The Effect of the Meaningful Use Standard
Sep 16, 2011 |
The government is offering incentives for health care providers to promote the adoption and use of electronic health record systems. A study in Health Affairs revealed that although the initial meaningful-use threshold probably won’t have a significant impact, the later thresholds for the program will lower mortality.
Although the second threshold has a higher standard — using electronic orders for at least 60% of patients, compared to the initial threshold’s 30% — the authors suggest that it “would be more likely than the first-stage standard to produce the improved patient outcomes at the heart of the federal health information technology initiative.”
The government’s incentive payments may total up to $27 billion, but in order to be eligible health care providers have to prove meaningful use of the technology, not just that they have acquired it. Each hospital is eligible for between $3.5 and $6.1 million until 2016.
There has been debate over how beneficial electronic medication ordering is.
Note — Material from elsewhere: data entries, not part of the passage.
Lemma io_inv_step q q' : io_step q q' -> io_inv q -> io_inv q'.
Proof.
  destruct 1 as [r b q' H|r b q' H|i q' H|tag b q' H|b q' H|b| |q' H|q' H|q' H|m v]; intros Hi.
  - revert H. unfold enqueue. repeat case_match; intros [= <- <-]; try done.
    apply io_inv_push; [done|]. by apply Z.leb_gt.
  - revert H. unfold enqueue_wait. repeat case_match; intros [= <- <-]; try done.
    + apply io_inv_push; [done|]. by apply Z.ltb_lt.
    + by apply (io_inv_frame q).
  - revert H. unfold wake_enqueue. repeat case_match; intros [= <-].
    apply io_inv_push; [by apply (io_inv_frame q)|]. by apply Z.ltb_lt.
  - by eapply io_inv_cancel.
  - revert H. unfold submit. repeat case_match; intros [= <- <-]; try done. by apply (io_inv_frame q).
  - by apply (io_inv_frame q).
  - by apply (io_inv_frame q).
  - by eapply io_inv_take.
  - revert H. unfold worker_move. destruct (io_worker q) as [|r|] eqn:Ew; [done| |done].
    destruct (transfer _ _ _) as [ok m]. intros [= <-]. destruct Hi as [Ho Ha Hs].
    split; try done. unfold worker_agrees in *. by rewrite Ew in Ha.
  - by eapply io_inv_finish.
  - by apply (io_inv_frame q).
Qed.

Lemma io_reachable_inv q : io_reachable q -> io_inv q.
Proof.
  induction 1 as [m v|q q' _ IH Hs]; [|by eapply io_inv_step].
  split; [|done|done]. intros i j a b ? Hi. by destruct i.
Qed.

(** ** The life of a request *)

Definition moves (s t : Status) : Prop :=
  s = t \/ (s = Pending /\ (t = InFlight \/ t = Cancelled)) \/ (s = InFlight /\ (t = Done \/ t = Error)).

Definition evolves (l l' : list Req) : Prop :=
  forall i r, l !! i = Some r -> exists t, l' !! i = Some (set_status t r) /\ moves (q_status r) t.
"Early studies have shown that most preventable adverse drug events were attributable to errors made during the ordering of medications and the transcription of orders,” the authors wrote. “They also found that the introduction of a computerized order entry system for medications was associated with significant reductions in serious medication errors.”
What authors Spencer S. Jones, Paul Heaton, Mark W. Friedberg and Eric C. Schneider found was that in stage 1, meaningful use could decrease deaths of hospitalized Medicare beneficiaries from heart failure and heart attack by 1.2%. In the second stage, meaningful use could result in 2.1% fewer deaths.
“We cannot conclude that the relatively low electronic medication ordering threshold embodied in stage 1 will lead to lower mortality rates,” the authors wrote. “However, our results do support the notion that the increased thresholds proposed for later stages have the potential to reduce mortality among hospitalized patients.”
Although the evidence for stage 1 was “discouraging,” the authors were still confident that when used more frequently, computerized provider order entry had the “potential to reduce hospital mortality rates.